(Stored data entries)
(* ===== verification/ThreadStore.v ===== *)
(** * Thread data and its store ([daemon/thread/store.go], [store_threads.go],
    [store_blocks.go], [store_pending.go])

    The protobuf records of a thread, the JSON projection of its entries, and
    the tables [threads], [thread_blocks], [pending_entries] and
    [pending_entry_claims] with every store operation on them. *)

From stdpp Require Import base gmap strings list sorting.
From Stdlib Require Import ZArith Lia.
From S2P Require Import Prelude.

Local Open Scope string_scope.
Local Open Scope Z_scope.
Local Open Scope go_scope.

Module ThreadStore.

(** ** Data *)

(** [pb.ThreadEntry]: the first five fields and the encrypted-entry fields. *)
Record ThreadEntry : Type := mkEntry {
  AuthorDid : string; Payload : string; Kind : string; AuthorSig : string; SubmittedAt : Z;
  EncodingVersion : Z; Sequence : Z; PreviousBlockHash : string; MembershipEpoch : Z;
  EncryptionEpoch : Z; Nonce : string; AuthorSignature : string }.

#[export] Instance ThreadEntry_eq_dec : EqDecision ThreadEntry.
Proof. solve_decision. Defined.

(** [pb.ThreadBlock]. *)
Record ThreadBlock : Type := mkBlock {
  ThreadId : string; Height : Z; Round : Z; ParentHash : string; Entries : list ThreadEntry;
  ProposerDid : string; ProposerSig : string; BlockHash : string; CommittedAt : Z }.

#[export] Instance ThreadBlock_eq_dec : EqDecision ThreadBlock.
Proof. solve_decision. Defined.

(** [pb.Thread]. *)
Record Thread : Type := mkThread {
  t_Id : string; CreatorDid : string; ReplicaDids : list string; t_N : Z; t_F : Z;
  EpochMs : Z; CreatedAt : Z; Metadata : gmap string string }.

Record entryJSON : Type := mkEntryJSON {
  j_AuthorDid : string; j_Payload : string; j_Kind : string; j_AuthorSig : string;
  j_SubmittedAt : Z }.

#[export] Instance entryJSON_eq_dec : EqDecision entryJSON.
Proof. solve_decision. Defined.

Definition marshal_one (e : ThreadEntry) : entryJSON :=
  mkEntryJSON (AuthorDid e) (Payload e) (Kind e) (AuthorSig e) (SubmittedAt e).

Definition marshalEntries (entries : list ThreadEntry) : list entryJSON := marshal_one <$> entries.

Definition unmarshal_one (j : entryJSON) : ThreadEntry :=
  mkEntry (j_AuthorDid j) (j_Payload j) (j_Kind j) (j_AuthorSig j) (j_SubmittedAt j) 0 0 "" 0 0 "" "".

Definition unmarshalEntries (raw : list entryJSON) : list ThreadEntry := unmarshal_one <$> raw.

(** A row of [thread_blocks]; the [entries] column holds the JSON array it
    decodes to. *)
Record block_row : Type := mkBlockRow {
  b_round : Z; b_parent : string; b_entries : list entryJSON; b_proposer : string;
  b_sig : string; b_hash : string; b_committed : Z }.

(** A row of [pending_entries]; [None] is a payload that does not decode. *)
Record pending_row : Type := mkPending {
  p_id : Z; p_thread : string; p_payload : option ThreadEntry; p_submitted : Z }.

Record BlocksDB : Type := mkDB {
  threads : gmap string Thread;
  blocks : gmap (string * Z) block_row;
  pending : list pending_row;
  pending_seq : Z;
  claims : gset Z }.

Definition empty_db : BlocksDB := mkDB ∅ ∅ [] 0 ∅.

Definition with_threads (f : gmap string Thread -> gmap string Thread) (s : BlocksDB) : BlocksDB :=
  mkDB (f (threads s)) (blocks s) (pending s) (pending_seq s) (claims s).
Definition with_blocks (f : gmap (string * Z) block_row -> gmap (string * Z) block_row)
    (s : BlocksDB) : BlocksDB :=
  mkDB (threads s) (f (blocks s)) (pending s) (pending_seq s) (claims s).
Definition with_pending (f : list pending_row -> list pending_row) (s : BlocksDB) : BlocksDB :=
  mkDB (threads s) (blocks s) (f (pending s)) (pending_seq s) (claims s).
Definition with_claims (f : gset Z -> gset Z) (s : BlocksDB) : BlocksDB :=
  mkDB (threads s) (blocks s) (pending s) (pending_seq s) (f (claims s)).

(** ** Threads *)

Definition SaveThread (t : Thread) : M BlocksDB unit := exec (with_threads (<[t_Id t := t]>)).

Definition ListThreads : M BlocksDB (list Thread) :=
  query (fun s => Ok (snd <$> map_to_list (threads s))).

Definition GetThread (id : string) : M BlocksDB Thread :=
  query (fun s => match threads s !! id with
                  | Some t => Ok t | None => Err (Errorf "thread not found") end).

(** ** Blocks *)

Definition block_to_row (b : ThreadBlock) : block_row :=
  mkBlockRow (Round b) (ParentHash b) (marshalEntries (Entries b)) (ProposerDid b)
    (ProposerSig b) (BlockHash b) (CommittedAt b).

Definition scanBlock (k : string * Z) (r : block_row) : ThreadBlock :=
  mkBlock (fst k) (snd k) (b_round r) (b_parent r) (unmarshalEntries (b_entries r))
    (b_proposer r) (b_sig r) (b_hash r) (b_committed r).

(** [INSERT OR REPLACE INTO thread_blocks]. *)
Definition replace_block (b : ThreadBlock) : BlocksDB -> BlocksDB :=
  with_blocks (<[(ThreadId b, Height b) := block_to_row b]>).

(** [INSERT INTO thread_blocks]: the primary key is (thread_id, height). *)
Definition insert_block (b : ThreadBlock) (s : BlocksDB) : outcome unit * BlocksDB :=
  match blocks s !! (ThreadId b, Height b) with
  | Some _ => (Err ErrUnique, s)
  | None => (Ok tt, replace_block b s)
  end.

Definition SaveBlock (b : ThreadBlock) : M BlocksDB unit := exec (replace_block b).

Definition ImportHistory (t : option Thread) (bs : list ThreadBlock) : M BlocksDB unit :=
  match t with
  | None => throw (Errorf "invalid recovery thread")
  | Some t =>
      guard! negb (String.eqb (t_Id t) "") else Errorf "invalid recovery thread" in
      tx (do! exec (with_threads (<[t_Id t := t]>)) in
          for_each bs (fun b => exec (replace_block b)))
  end.

Definition GetBlock (threadID : string) (height : Z) : M BlocksDB ThreadBlock :=
  query (fun s =>
    match blocks s !! (threadID, height) with
    | Some r => if 0 <? b_committed r then Ok (scanBlock (threadID, height) r)
                else Err (Errorf "block not found")
    | None => Err (Errorf "block not found")
    end).

(** The committed rows of a thread with their heights. *)
Definition committed (threadID : string) (s : BlocksDB) : list (Z * block_row) :=
  (fun p => (snd (fst p), snd p)) <$>
    filter (fun p => fst (fst p) = threadID /\ 0 < b_committed (snd p)) (map_to_list (blocks s)).

(** [SELECT MAX(height) ... committed_at > 0]: NULL on an empty set. *)
Definition max_height (threadID : string) (s : BlocksDB) : option Z :=
  foldr (fun p acc => match acc with None => Some (fst p) | Some m => Some (Z.max (fst p) m) end)
    None (committed threadID s).

Definition GetCommittedHeight (threadID : string) : M BlocksDB Z :=
  query (fun s => Ok (default 0 (max_height threadID s))).

Definition CommittedHead (threadID : string) : M BlocksDB (Z * string) :=
  let! height := GetCommittedHeight threadID in
  if height =? 0 then ret (height, "") else
  let! block := GetBlock threadID height in
  ret (height, BlockHash block).

Definition height_le (x y : Z * block_row) : Prop := fst x <= fst y.
#[export] Instance height_le_dec : RelDecision height_le.
Proof. intros x y. unfold height_le. apply _. Defined.

Definition blocks_since (threadID : string) (since limit : Z) (s : BlocksDB) : list ThreadBlock :=
  let l := (fun p => scanBlock (threadID, fst p) (snd p)) <$>
             merge_sort height_le (filter (fun p => since < fst p) (committed threadID s)) in
  if 0 <? limit then take (Z.to_nat limit) l else l.

Definition GetBlocksSince (threadID : string) (since limit : Z) : M BlocksDB (list ThreadBlock) :=
  query (fun s => Ok (blocks_since threadID since limit s)).

(** ** Pending entries *)

Definition EnqueueEntry (now : Z) (threadID : string) (entry : ThreadEntry) : M BlocksDB unit :=
  exec (fun s => mkDB (threads s) (blocks s)
                   (pending s ++ [mkPending (pending_seq s + 1) threadID (Some entry) now])
                   (pending_seq s + 1) (claims s)).

Definition submitted_le (x y : pending_row) : Prop := p_submitted x <= p_submitted y.
#[export] Instance submitted_le_dec : RelDecision submitted_le.
Proof. intros x y. unfold submitted_le. apply _. Defined.

(** [ORDER BY submitted_at ASC LIMIT ?]; a negative limit is no limit. *)
Definition oldest (limit : Z) (l : list pending_row) : list pending_row :=
  let l := merge_sort submitted_le l in if 0 <=? limit then take (Z.to_nat limit) l else l.

(** The scan loop: rows whose payload does not decode are skipped. *)
Definition decoded (l : list pending_row) : list (Z * ThreadEntry) :=
  omap (fun p => match p_payload p with Some e => Some (p_id p, e) | None => None end) l.

Definition delete_pending (id : Z) : BlocksDB -> BlocksDB :=
  with_pending (filter (fun p => p_id p <> id)).
Definition delete_claim (id : Z) : BlocksDB -> BlocksDB := with_claims (fun c => c ∖ {[id]}).

Definition DequeuePendingEntries (threadID : string) (limit : Z) : M BlocksDB (list ThreadEntry) :=
  let! rows := query (fun s => Ok (decoded (oldest limit
                 (filter (fun p => p_thread p = threadID) (pending s))))) in
  do! for_each rows (fun r => log_err (exec (delete_pending (fst r)))) in
  ret (snd <$> rows).

Record PendingBatch : Type := mkBatch { IDs : list Z; BEntries : list ThreadEntry }.

Definition ClaimPendingEntries (threadID : string) (limit : Z) : M BlocksDB PendingBatch :=
  tx (let! rows := query (fun s => Ok (decoded (oldest limit
                     (filter (fun p => p_thread p = threadID /\ p_id p ∉ claims s) (pending s))))) in
      do! for_each (fst <$> rows) (fun id =>
            stmt (fun s => if decide (id ∈ claims s) then (Err ErrUnique, s)
                           else (Ok tt, with_claims (fun c => {[id]} ∪ c) s))) in
      ret (mkBatch (fst <$> rows) (snd <$> rows))).

Definition ReleasePendingClaims (threadID : string) : M BlocksDB unit :=
  exec (fun s => with_claims (fun c => c ∖ list_to_set (p_id <$> filter (fun p => p_thread p = threadID)
                                                        (pending s))) s).

Definition ReleasePendingClaimIDs (l : list Z) : M BlocksDB unit :=
  tx (for_each l (fun id => exec (delete_claim id))).

Definition PendingEntryCount (threadID : string) : M BlocksDB Z :=
  query (fun s => Ok (llen (filter (fun p => p_thread p = threadID) (pending s)))).

(** The acknowledgement loop shared by the two commit paths. *)
Definition ack_pending (pendingIDs : list Z) : M BlocksDB unit :=
  for_each pendingIDs (fun id =>
    do! exec (delete_pending id) in
    exec (delete_claim id)).

Definition AppendBlockAndAckPending (threadID : string) (pendingIDs : list Z)
    (fill : Z -> string -> option ThreadBlock) : M BlocksDB ThreadBlock :=
  tx (let! maxHeight := query (fun s => Ok (max_height threadID s)) in
      let! hp :=
        match maxHeight with
        | Some m =>
            catch (query (fun s => match blocks s !! (threadID, m) with
                                   | Some r => Ok (b_hash r) | None => Err ErrNoRows end))
              (fun res => match res with
                          | Ok h => ret (int64 (m + 1), h)
                          | Err ErrNoRows => ret (int64 (m + 1), "")
                          | Err e => throw e
                          | Panic => panic
                          end)
        | None => ret (1, "")
        end in
      match fill (fst hp) (snd hp) with
      | None => throw (Errorf "no block produced for height")
      | Some b =>
          do! stmt (insert_block b) in
          do! ack_pending pendingIDs in
          ret b
      end).

Definition SaveBlockAndAckPending (b : ThreadBlock) (pendingIDs : list Z) : M BlocksDB unit :=
  tx (do! exec (replace_block b) in ack_pending pendingIDs).

End ThreadStore.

▶ _EXERCISE BRIEF_
The word to find is "ProposerSig". Copy every line of the data that holds it.

▶ _REPLY TO THE TASK_
  ProposerDid : string; ProposerSig : string; BlockHash : string; CommittedAt : Z }.
    (ProposerSig b) (BlockHash b) (CommittedAt b).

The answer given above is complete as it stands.